=== Assigned task ===
From the line with "CallExpr f args =>" through the line with "else followed_expr scope", inclusive, return each line of the data below exactly and leave the rest out.

=== Records from a collection ===
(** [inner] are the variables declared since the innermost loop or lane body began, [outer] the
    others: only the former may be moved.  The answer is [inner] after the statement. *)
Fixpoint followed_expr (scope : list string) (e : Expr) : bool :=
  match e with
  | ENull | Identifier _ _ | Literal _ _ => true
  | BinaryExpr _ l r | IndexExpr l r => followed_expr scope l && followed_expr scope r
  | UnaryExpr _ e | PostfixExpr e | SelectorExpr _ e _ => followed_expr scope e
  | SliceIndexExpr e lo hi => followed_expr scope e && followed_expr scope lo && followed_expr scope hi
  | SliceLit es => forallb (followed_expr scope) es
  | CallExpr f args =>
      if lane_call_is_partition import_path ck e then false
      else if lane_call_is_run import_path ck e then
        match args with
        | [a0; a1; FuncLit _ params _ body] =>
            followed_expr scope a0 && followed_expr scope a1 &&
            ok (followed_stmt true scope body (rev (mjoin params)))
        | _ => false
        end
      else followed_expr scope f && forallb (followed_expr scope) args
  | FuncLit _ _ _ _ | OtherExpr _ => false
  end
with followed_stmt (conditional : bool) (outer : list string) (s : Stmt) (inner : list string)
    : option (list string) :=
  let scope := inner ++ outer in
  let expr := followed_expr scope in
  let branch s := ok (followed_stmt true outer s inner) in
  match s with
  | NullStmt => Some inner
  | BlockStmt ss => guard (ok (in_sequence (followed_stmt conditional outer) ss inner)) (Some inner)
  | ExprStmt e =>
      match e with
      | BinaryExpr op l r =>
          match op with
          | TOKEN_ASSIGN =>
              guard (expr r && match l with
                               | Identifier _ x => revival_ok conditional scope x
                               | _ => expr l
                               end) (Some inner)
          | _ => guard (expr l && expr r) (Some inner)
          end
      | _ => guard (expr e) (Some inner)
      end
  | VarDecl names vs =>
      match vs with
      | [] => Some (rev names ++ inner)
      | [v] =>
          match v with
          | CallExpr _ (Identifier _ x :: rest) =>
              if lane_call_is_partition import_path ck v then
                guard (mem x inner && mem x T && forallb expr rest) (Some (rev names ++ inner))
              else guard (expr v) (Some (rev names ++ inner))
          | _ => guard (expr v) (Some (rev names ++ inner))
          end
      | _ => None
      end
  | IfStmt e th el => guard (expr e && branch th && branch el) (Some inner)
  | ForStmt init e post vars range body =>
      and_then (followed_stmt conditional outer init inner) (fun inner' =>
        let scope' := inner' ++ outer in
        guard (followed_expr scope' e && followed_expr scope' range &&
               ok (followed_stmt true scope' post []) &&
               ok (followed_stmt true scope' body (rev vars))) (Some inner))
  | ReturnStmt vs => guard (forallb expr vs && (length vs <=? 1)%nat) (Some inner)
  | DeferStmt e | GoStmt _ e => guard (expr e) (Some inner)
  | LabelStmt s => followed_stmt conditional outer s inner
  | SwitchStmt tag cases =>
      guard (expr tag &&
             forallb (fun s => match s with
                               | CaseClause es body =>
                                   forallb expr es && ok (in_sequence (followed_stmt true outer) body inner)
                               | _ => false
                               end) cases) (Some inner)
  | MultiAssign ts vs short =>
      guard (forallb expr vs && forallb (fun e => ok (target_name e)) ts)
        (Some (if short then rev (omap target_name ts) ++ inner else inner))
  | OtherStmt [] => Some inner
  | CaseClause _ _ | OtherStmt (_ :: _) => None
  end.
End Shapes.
--
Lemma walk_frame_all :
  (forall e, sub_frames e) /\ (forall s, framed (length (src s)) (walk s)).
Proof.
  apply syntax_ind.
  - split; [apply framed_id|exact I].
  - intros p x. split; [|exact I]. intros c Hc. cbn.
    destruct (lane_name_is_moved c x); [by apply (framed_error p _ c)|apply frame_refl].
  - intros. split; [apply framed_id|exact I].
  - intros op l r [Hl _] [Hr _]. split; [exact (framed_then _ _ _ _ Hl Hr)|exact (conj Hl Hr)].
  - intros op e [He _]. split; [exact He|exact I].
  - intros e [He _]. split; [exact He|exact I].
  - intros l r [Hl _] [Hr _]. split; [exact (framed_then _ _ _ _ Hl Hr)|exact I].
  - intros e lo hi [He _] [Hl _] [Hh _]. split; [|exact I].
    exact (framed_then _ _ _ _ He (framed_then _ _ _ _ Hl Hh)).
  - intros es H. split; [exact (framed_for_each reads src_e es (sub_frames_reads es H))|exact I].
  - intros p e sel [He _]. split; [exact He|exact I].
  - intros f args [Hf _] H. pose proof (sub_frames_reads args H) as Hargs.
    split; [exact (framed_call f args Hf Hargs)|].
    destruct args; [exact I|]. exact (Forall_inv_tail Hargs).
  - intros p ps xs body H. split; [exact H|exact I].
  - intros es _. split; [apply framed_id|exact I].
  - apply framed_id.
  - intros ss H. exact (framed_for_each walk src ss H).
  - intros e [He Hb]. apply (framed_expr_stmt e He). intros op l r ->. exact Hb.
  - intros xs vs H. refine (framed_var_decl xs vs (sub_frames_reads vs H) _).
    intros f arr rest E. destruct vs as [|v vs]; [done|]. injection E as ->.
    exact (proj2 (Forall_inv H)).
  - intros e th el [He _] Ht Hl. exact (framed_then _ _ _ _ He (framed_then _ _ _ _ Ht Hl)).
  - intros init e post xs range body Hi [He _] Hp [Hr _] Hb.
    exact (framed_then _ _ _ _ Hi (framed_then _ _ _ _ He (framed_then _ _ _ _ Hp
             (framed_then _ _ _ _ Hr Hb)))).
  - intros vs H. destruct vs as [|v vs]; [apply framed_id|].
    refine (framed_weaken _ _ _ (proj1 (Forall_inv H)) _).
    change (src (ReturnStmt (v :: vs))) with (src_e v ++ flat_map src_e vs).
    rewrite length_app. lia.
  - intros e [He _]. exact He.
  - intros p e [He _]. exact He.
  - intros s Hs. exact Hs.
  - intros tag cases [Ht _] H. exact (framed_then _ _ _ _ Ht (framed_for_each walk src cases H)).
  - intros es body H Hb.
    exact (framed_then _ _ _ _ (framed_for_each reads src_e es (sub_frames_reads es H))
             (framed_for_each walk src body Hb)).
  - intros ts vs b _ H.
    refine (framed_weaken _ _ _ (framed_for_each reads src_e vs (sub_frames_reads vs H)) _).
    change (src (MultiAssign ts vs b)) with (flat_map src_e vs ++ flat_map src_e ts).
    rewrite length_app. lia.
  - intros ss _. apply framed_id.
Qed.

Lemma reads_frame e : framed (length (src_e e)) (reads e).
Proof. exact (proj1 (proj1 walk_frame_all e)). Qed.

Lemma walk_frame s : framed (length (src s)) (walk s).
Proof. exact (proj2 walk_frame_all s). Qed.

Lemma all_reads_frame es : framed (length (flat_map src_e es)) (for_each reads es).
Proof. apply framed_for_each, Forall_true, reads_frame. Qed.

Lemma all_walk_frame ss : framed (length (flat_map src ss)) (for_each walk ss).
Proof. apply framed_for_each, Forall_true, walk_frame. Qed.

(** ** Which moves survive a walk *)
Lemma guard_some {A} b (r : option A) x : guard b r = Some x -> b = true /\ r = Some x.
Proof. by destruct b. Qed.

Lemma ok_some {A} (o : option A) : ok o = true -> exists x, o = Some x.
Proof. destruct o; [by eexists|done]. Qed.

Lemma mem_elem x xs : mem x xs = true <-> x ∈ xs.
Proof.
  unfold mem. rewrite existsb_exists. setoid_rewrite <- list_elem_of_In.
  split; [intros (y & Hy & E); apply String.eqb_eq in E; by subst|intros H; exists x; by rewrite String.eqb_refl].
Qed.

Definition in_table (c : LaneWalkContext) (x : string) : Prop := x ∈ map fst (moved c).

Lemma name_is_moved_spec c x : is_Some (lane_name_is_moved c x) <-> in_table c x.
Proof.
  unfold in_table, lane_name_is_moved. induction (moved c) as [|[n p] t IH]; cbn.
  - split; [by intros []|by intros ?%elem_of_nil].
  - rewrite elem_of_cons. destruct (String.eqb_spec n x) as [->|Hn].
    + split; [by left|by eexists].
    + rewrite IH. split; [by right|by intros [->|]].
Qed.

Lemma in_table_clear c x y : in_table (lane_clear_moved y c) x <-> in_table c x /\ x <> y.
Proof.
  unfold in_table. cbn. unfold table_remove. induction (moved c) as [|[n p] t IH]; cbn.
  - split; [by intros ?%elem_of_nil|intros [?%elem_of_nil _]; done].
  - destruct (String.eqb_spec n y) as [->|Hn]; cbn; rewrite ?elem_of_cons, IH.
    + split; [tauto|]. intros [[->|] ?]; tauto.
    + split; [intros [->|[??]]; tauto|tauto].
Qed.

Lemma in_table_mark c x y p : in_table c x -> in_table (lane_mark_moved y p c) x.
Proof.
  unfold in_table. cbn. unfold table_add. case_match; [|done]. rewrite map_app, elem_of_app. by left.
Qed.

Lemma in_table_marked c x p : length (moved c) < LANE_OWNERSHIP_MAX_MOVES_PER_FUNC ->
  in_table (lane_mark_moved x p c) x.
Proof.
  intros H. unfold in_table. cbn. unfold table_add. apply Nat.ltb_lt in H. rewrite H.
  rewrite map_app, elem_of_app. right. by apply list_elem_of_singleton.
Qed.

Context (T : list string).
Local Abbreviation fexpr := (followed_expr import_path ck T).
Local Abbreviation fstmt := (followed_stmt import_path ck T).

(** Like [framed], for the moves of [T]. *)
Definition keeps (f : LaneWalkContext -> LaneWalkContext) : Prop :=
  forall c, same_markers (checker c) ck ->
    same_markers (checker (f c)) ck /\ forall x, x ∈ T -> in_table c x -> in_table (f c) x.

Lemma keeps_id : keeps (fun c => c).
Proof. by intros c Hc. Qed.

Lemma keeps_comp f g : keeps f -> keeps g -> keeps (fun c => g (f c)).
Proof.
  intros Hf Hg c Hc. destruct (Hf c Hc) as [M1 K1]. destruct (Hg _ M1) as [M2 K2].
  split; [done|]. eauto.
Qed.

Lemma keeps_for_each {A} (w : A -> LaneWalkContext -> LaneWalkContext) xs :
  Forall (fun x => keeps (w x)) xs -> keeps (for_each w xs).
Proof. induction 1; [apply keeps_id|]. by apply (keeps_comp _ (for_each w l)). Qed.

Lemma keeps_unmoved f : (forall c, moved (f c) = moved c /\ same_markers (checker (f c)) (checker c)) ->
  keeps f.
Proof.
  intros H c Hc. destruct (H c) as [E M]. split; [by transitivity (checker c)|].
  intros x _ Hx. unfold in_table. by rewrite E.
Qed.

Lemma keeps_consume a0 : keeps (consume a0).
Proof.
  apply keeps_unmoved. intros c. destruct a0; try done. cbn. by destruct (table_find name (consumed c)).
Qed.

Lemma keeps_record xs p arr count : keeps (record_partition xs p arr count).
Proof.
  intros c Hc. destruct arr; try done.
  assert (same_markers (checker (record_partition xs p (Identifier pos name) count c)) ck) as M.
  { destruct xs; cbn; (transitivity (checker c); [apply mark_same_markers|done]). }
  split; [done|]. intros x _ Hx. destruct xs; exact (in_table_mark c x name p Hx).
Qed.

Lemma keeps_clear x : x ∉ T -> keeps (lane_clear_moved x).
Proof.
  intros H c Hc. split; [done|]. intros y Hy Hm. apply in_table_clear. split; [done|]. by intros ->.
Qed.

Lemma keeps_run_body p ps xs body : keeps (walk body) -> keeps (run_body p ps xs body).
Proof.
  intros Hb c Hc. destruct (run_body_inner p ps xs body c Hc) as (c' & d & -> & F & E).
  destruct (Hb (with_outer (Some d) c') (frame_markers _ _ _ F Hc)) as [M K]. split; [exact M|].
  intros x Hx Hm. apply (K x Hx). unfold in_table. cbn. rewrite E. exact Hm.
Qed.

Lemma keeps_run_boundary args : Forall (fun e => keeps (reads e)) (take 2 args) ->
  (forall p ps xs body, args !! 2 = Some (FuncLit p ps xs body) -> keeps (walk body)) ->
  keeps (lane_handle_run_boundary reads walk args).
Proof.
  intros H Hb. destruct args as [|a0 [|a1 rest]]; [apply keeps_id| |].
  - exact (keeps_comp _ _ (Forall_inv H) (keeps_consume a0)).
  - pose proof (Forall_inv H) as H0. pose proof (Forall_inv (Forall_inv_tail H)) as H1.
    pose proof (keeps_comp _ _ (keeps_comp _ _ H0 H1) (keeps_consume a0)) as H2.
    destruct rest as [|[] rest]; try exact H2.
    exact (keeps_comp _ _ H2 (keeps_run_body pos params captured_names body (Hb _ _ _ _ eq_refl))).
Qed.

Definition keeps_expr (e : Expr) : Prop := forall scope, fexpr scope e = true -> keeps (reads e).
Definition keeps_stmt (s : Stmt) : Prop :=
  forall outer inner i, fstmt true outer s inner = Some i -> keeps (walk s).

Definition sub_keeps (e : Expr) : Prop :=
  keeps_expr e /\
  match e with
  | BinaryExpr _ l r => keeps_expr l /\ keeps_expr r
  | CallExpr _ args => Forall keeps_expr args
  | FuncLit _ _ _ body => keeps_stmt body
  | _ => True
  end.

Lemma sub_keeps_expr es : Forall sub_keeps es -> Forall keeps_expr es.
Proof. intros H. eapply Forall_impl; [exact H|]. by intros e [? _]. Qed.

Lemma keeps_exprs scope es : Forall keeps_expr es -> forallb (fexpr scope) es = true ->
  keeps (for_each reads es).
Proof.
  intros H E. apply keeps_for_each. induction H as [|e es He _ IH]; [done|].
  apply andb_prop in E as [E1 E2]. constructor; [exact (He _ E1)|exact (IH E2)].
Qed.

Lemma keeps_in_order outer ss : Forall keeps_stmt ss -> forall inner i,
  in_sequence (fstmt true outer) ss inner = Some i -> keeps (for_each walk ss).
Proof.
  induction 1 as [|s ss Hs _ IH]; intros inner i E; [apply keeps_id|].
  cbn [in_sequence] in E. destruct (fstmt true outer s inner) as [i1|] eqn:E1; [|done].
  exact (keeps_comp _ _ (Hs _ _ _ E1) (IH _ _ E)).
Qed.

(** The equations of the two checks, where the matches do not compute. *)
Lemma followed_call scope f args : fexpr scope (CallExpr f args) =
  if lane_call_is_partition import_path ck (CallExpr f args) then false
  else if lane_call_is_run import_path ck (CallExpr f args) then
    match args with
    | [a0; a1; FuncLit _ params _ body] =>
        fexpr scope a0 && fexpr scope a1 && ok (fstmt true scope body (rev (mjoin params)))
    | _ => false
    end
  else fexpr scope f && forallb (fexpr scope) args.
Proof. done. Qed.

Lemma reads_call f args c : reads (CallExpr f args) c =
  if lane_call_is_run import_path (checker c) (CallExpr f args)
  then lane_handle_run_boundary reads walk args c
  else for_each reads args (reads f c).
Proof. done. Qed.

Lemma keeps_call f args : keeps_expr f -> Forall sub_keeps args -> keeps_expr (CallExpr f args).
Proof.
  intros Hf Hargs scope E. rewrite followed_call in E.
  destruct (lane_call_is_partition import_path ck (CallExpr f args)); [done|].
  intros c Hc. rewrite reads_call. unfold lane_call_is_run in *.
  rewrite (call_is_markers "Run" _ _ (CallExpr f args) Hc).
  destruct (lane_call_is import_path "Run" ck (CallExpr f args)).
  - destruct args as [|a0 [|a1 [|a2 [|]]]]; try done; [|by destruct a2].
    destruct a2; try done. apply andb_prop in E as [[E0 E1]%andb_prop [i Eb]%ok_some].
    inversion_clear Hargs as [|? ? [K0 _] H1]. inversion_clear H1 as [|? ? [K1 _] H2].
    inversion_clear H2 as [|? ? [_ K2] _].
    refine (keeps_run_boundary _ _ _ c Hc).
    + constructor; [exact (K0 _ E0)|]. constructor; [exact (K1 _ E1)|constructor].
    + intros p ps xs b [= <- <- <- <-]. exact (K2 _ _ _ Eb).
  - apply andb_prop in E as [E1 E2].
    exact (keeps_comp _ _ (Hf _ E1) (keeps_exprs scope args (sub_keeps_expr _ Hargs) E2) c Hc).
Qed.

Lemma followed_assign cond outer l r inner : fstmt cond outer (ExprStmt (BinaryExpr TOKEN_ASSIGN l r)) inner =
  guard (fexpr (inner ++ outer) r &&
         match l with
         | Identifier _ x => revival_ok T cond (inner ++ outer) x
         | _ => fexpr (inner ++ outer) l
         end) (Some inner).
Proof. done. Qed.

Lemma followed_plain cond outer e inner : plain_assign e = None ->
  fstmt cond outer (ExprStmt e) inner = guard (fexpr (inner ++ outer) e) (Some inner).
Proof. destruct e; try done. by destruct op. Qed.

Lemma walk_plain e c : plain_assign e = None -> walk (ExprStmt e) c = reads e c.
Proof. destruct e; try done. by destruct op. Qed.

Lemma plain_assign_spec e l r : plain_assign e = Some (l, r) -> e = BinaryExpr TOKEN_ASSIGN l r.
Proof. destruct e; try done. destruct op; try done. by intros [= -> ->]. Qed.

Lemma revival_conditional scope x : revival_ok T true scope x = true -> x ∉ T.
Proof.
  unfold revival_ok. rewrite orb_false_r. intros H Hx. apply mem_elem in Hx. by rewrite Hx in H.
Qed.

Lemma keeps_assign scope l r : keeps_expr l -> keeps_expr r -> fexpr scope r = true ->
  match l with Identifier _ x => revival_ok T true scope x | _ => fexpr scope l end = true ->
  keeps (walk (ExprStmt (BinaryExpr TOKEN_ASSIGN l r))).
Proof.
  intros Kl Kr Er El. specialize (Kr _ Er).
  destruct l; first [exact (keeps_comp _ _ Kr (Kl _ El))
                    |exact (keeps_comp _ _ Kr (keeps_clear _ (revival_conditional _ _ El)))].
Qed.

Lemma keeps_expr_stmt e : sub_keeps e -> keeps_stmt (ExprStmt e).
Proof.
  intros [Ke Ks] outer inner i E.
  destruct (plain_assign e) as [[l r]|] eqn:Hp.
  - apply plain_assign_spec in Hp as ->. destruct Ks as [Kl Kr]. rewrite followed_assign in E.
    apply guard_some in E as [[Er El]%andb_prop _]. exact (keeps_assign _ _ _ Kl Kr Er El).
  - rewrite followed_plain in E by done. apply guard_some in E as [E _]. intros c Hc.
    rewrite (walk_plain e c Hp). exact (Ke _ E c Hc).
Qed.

=== Exercise result ===
  | CallExpr f args =>
      if lane_call_is_partition import_path ck e then false
      else if lane_call_is_run import_path ck e then
        match args with
        | [a0; a1; FuncLit _ params _ body] =>
            followed_expr scope a0 && followed_expr scope a1 &&
            ok (followed_stmt true scope body (rev (mjoin params)))
        | _ => false
        end
      else followed_expr scope f && forallb (followed_expr scope) args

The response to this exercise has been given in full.